The Valley Way follows (you guessed it!) a valley most of the way to the top, and passes some lovely cascades just after the trailhead (you may need to take side trails to see them all). This also means it is sheltered by trees almost all the way to the ridgeline, which it hits just before Madison Hut, where you can get water and shelter when it is open. From the hut, you have a few choices. The most straightforward is to take the Gulfside Trail a short distance over to the Airline Trail for the last scramble up to the summit. Instead, you could take the Star Lake Trail around behind the summit for some views of the other side of the ridge and interesting alpine lakes, adding just under a mile. In either case, the summit cone is bare, rocky, and steep. Views from the summit are stunning.

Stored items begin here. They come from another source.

(** The loop over the blocks of a directory: [skip b] holds when the round on block [b] found nothing. *)
Lemma wp_dir_blocks {A} (Q : option A -> lufirafs -> Prop) (skip : Z -> Prop) f s g live v d n :
  has_view s g live v -> fs_wf g v -> is_ino d -> dir_wf v (v_ino v d) n ->
  (forall b s', 0 <= b < n -> has_view s' g live v -> is_data g (ptr v (v_ino v d) b) ->
     wp (f (ptr v (v_ino v d) b) (v_blk v (ptr v (v_ino v d) b)))
       (fun r s'' => match r with Some x => Q (Some x) s'' | None => has_view s'' g live v /\ skip b end) s') ->
  (forall s', has_view s' g live v -> (forall b, 0 <= b < n -> skip b) -> Q None s') ->
  wp (dir_blocks (v_ino v d) f) Q s.
Proof.
  intros Hv Hwf Hd Hdir Hf HQ. pose proof (dw_n _ _ _ Hdir) as Hn. pose proof (fw_ok _ _ Hwf d Hd) as Hok.
  unfold dir_blocks. rewrite (dw_size _ _ _ Hdir), nblocks_mul by done.
  apply (wp_for_range (fun b s' => has_view s' g live v /\ forall b', 0 <= b' < b -> skip b')); [split; [done|lia]|lia| |].
  - intros b s' Hb [Hv' Hskip]. destruct (dw_blk _ _ _ Hdir b Hb) as [Hp _].
    wstep. eapply wp_Some; [apply get_direct; [apply Hok|lia]|]. cbv beta iota.
    rewrite (ptr_direct_view _ v) by lia. rewrite (proj2 (Z.eqb_neq _ _) Hp). assert (0 <= b < MAX_BLOCKS) as Hbm.
    { unfold MAX_BLOCKS, LUFIRAFS_PTRS_PER_BLOCK. lia. }
    destruct (own_block g v d _ b Hd (wf_self g v d Hwf) Hbm Hp) as (Hdat & _).
    wstep. apply (wp_read_data_block _ _ _ _ _ _ Hv' Hdat). intros dk Hv2. eapply wp_mono; [by apply Hf|].
    intros [x|] s'' H; [done|]. destruct H as [Hv3 Hs]. split; [done|]. intros b' Hb'. destruct (decide (b' = b)) as [->|]; [done|]. apply Hskip. lia.
  - intros s' [Hv' Hskip]. by apply HQ.
Qed.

The Airline Trail parallels the Valley Way to the west, following the line of a shoulder ridge. It is much more exposed than Valley Way, providing some fantastic views, but little shelter from bad weather.

Advice and Anecdotes

A hiker contemplates the steep descent off of Mt. Adams, March 2011.

Winter Advice

Mt. Adams is a pretty dangerous hike in the winter - the summit is quite exposed, and its long snowfields present the opportunity for quite a long slide in the event of a fall. The Airline Trail has precipitous drops on both sides, and a fall in either direction could easily prove deadly. So if you want to hike Adams in the winter, ice axes and a little bit of self-arrest practice are strongly encouraged. CnT has had some close calls with uncontrolled slides here in the past, and it'd be best not to repeat them!

You'll also definitely want to bring crampons of some sort. Preferably, bring mountaineering boots and full-foot crampons from DOR (or hiking boots and full-foot strap-on crampons if any trippees have them). If need-be, in-step crampons could work, but they're a lot less reliable.

Finally, you'll definitely want ski goggles and face protection for all your trippees - you'll be above treeline for quite a while, and Mt. Adams can have some very strong winds!

And all the above may sound quite scary, but hiking Mt. Adams in the winter is definitely worth it, both for the gorgeous scenery (no burger stands!) and the awesome mountaineering experience.

The Star Lake trail is not recommended in the winter - it's quite steep, and some of the rocky scrambles are unnerving even in the summer. A better option is to take the Airline all the way up, or to come up via Valley Way and then head over to the Airline via the Gulfside trail. In either case, it's easy to lose the trail, so keep you map and compass handy, and don't be afraid to head a little ways off the trail in order to find the safest route possible!

Trip Reports

10/03/2014

Group size: 12

Leaders: Greg Partridge and Hunter van Adelsberg

Weather: Cloudy, 50s

Trail Conditions: Good below treeline, above was damp and sometimes slippery.

Description: Started up Airline at 8:45 AM, reached the summit around 1 PM. Above treeline was in clouds and windy, we put on extra layers. Bringing windbreakers/fleeces is a must for Adams even in relatively warm weather, having gloves and hats is also a good idea. Wind strenghtened as we started up the summit cone of Adams, wind at the top was very strong and even sheltering behind rocks would have been cold for lunch. We climbed down below treeline to the Madison Hut to eat instead, which was still open despite a sign at the trailhead saying it had closed for the year. We descended by Valley Way, reached the parking lot around 4:50 PM, and headed to the lodge for Fall Weekend dinner.